Stability analysis of mixtures of mutagenetic trees
1 Max-Planck-Institut für Informatik, Stuhlsatzenhausweg 85, 66123 Saarbrücken, Germany
2 Department of Statistics, University of Dortmund, Vogelpothsweg 87, 44221 Dortmund, Germany
BMC Bioinformatics 2008, 9:165 doi:10.1186/1471-2105-9-165Published: 26 March 2008
Mixture models of mutagenetic trees are evolutionary models that capture several pathways of ordered accumulation of genetic events observed in different subsets of patients. They were used to model HIV progression by accumulation of resistance mutations in the viral genome under drug pressure and cancer progression by accumulation of chromosomal aberrations in tumor cells. From the mixture models a genetic progression score (GPS) can be derived that estimates the genetic status of single patients according to the corresponding progression along the tree models. GPS values were shown to have predictive power for estimating drug resistance in HIV or the survival time in cancer. Still, the reliability of the exact values of such complex markers derived from graphical models can be questioned.
In a simulation study, we analyzed various aspects of the stability of estimated mutagenetic trees mixture models.

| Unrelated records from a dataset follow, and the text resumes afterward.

(* ===== verification/RallocForest.v ===== *)
(** * The forest of memory contexts

    The abstract state of ralloc: every block has a parent (0 for none), its
    children, the last added first, and a destructor.  The operations are those
    of src/util/ralloc.h without the sibling links; the file has the
    well-formedness of a forest, the descendants of a block, the order in which
    a block and its descendants are released, and preservation. *)

From stdpp Require Import base gmap numbers list.
From Stdlib Require Import ZArith Lia.
From S2P Require Import Prelude StateM Ralloc.
#[local] Open Scope Z_scope.
#[local] Open Scope c_scope.

Record anode := ANode { a_parent : Z; a_children : list Z; a_destructor : Z }.
#[export] Instance anode_eta : Eta anode := fun n => ANode (a_parent n) (a_children n) (a_destructor n).
Abbreviation forest := (gmap Z anode).

Definition up (f : forest) (p : Z) : Z := default 0 (a_parent <$> f !! p).
Definition kids (f : forest) (p : Z) : list Z := default [] (a_children <$> f !! p).
Definition dtor (f : forest) (p : Z) : Z := default 0 (a_destructor <$> f !! p).
Definition live (f : forest) (p : Z) : Prop := is_Some (f !! p).

(** ** Operations *)

Definition set_up (q p : Z) (f : forest) : forest := alter (fun n => n <| a_parent := q |>) p f.
Definition set_kids (l : list Z) (p : Z) (f : forest) : forest := alter (fun n => n <| a_children := l |>) p f.

Definition f_unlink (p : Z) (f : forest) : forest := set_up 0 p (set_kids (filter (.≠ p) (kids f (up f p))) (up f p) f).
Definition f_link (q p : Z) (f : forest) : forest := set_up q p (set_kids (p :: kids f q) q f).
Definition f_alloc (ctx p : Z) (f : forest) : forest := f_link ctx p (<[p := ANode 0 [] 0]> f).
Definition f_steal (q p : Z) (f : forest) : forest := f_link q p (f_unlink p f).
Definition f_adopt (new old : Z) (f : forest) : forest :=
  (fun n => if decide (a_parent n = old) then n <| a_parent := new |> else n)
    <$> set_kids (kids f old ++ kids f new) new (set_kids [] old f).
Definition f_set_destructor (p d : Z) (f : forest) : forest := alter (fun n => n <| a_destructor := d |>) p f.

Definition rename (new old x : Z) : Z := if decide (x = old) then new else x.
Definition f_move (new old : Z) (f : forest) : forest :=
  (fun n => ANode (rename new old (a_parent n)) (rename new old <$> a_children n) (a_destructor n)) <$> move true new old f.

(** A block after its descendants, the children in order. *)
Fixpoint postorder (fuel : nat) (f : forest) (p : Z) : list Z :=
  match fuel with
  | O => []
  | S fuel => (kids f p ≫= postorder fuel f) ++ [p]
  end.
Definition released (f : forest) (p : Z) : list Z := postorder (size f) f p.

Definition f_free (p : Z) (f : forest) : forest := filter (fun kv => kv.1 ∉ released f p) (f_unlink p f).

(** ** Ancestors *)

Lemma nodup_size {A} (m : gmap Z A) l : NoDup l -> (forall x, x ∈ l -> is_Some (m !! x)) -> (length l <= size m)%nat.
Proof.
  intros Hnd Hin. rewrite <- size_dom, <- (size_list_to_set (C := gset Z) l) by assumption.
  apply subseteq_size. intros x Hx. apply elem_of_dom, Hin. set_solver.
Qed.


(** A block, its parent and so on up to a root. *)
Inductive ancestry (f : forest) : Z -> list Z -> Prop :=
| anc_root p : live f p -> up f p = 0 -> ancestry f p [p]
| anc_up p l : live f p -> up f p <> 0 -> ancestry f (up f p) l -> ancestry f p (p :: l).

Definition descends (f : forest) (q p : Z) : Prop := exists l, ancestry f q l /\ p ∈ l.

Record wf (f : forest) : Prop := {
  wf_null : f !! 0 = None;
  wf_child : forall p c, c ∈ kids f p -> live f c /\ up f c = p;
  wf_parent : forall c, live f c -> up f c <> 0 -> c ∈ kids f (up f c);
  wf_nodup : forall p, NoDup (kids f p);
  wf_rooted : forall p, live f p -> exists l, ancestry f p l
}.

Section ancestors.
Context (f : forest).

Lemma ancestry_head p l : ancestry f p l -> exists l', l = p :: l'.
Proof. destruct 1; eauto. Qed.

Lemma ancestry_live p l : ancestry f p l -> forall x, x ∈ l -> live f x.
Proof.
  induction 1 as [p Hp H0|p l Hp H0 _ IH]; intros x Hx; [apply list_elem_of_singleton in Hx; congruence|].
  apply elem_of_cons in Hx as [->|Hx]; auto.
Qed.

Lemma ancestry_unique p l l' : ancestry f p l -> ancestry f p l' -> l = l'.
Proof.
  intros H. revert l'. induction H as [p Hp H0|p l Hp H0 H IH]; intros l' H'; inversion H'; subst; try congruence.
  f_equal. auto.
Qed.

It turned out that the induced probabilistic distributions and the tree topologies are recovered with high precision by an EM-like learning algorithm. However, only for models with just one major model component, also GPS values of single patients can be reliably estimated.
It is encouraging that the estimation process of mutagenetic trees mixture models can be performed with high confidence regarding induced probability distributions and the general shape of the tree topologies. For a model with only one major disease progression process, even genetic progression scores for single patients can be reliably estimated. However, for models with more than one relevant component, alternative measures should be introduced for estimating the stage of disease progression.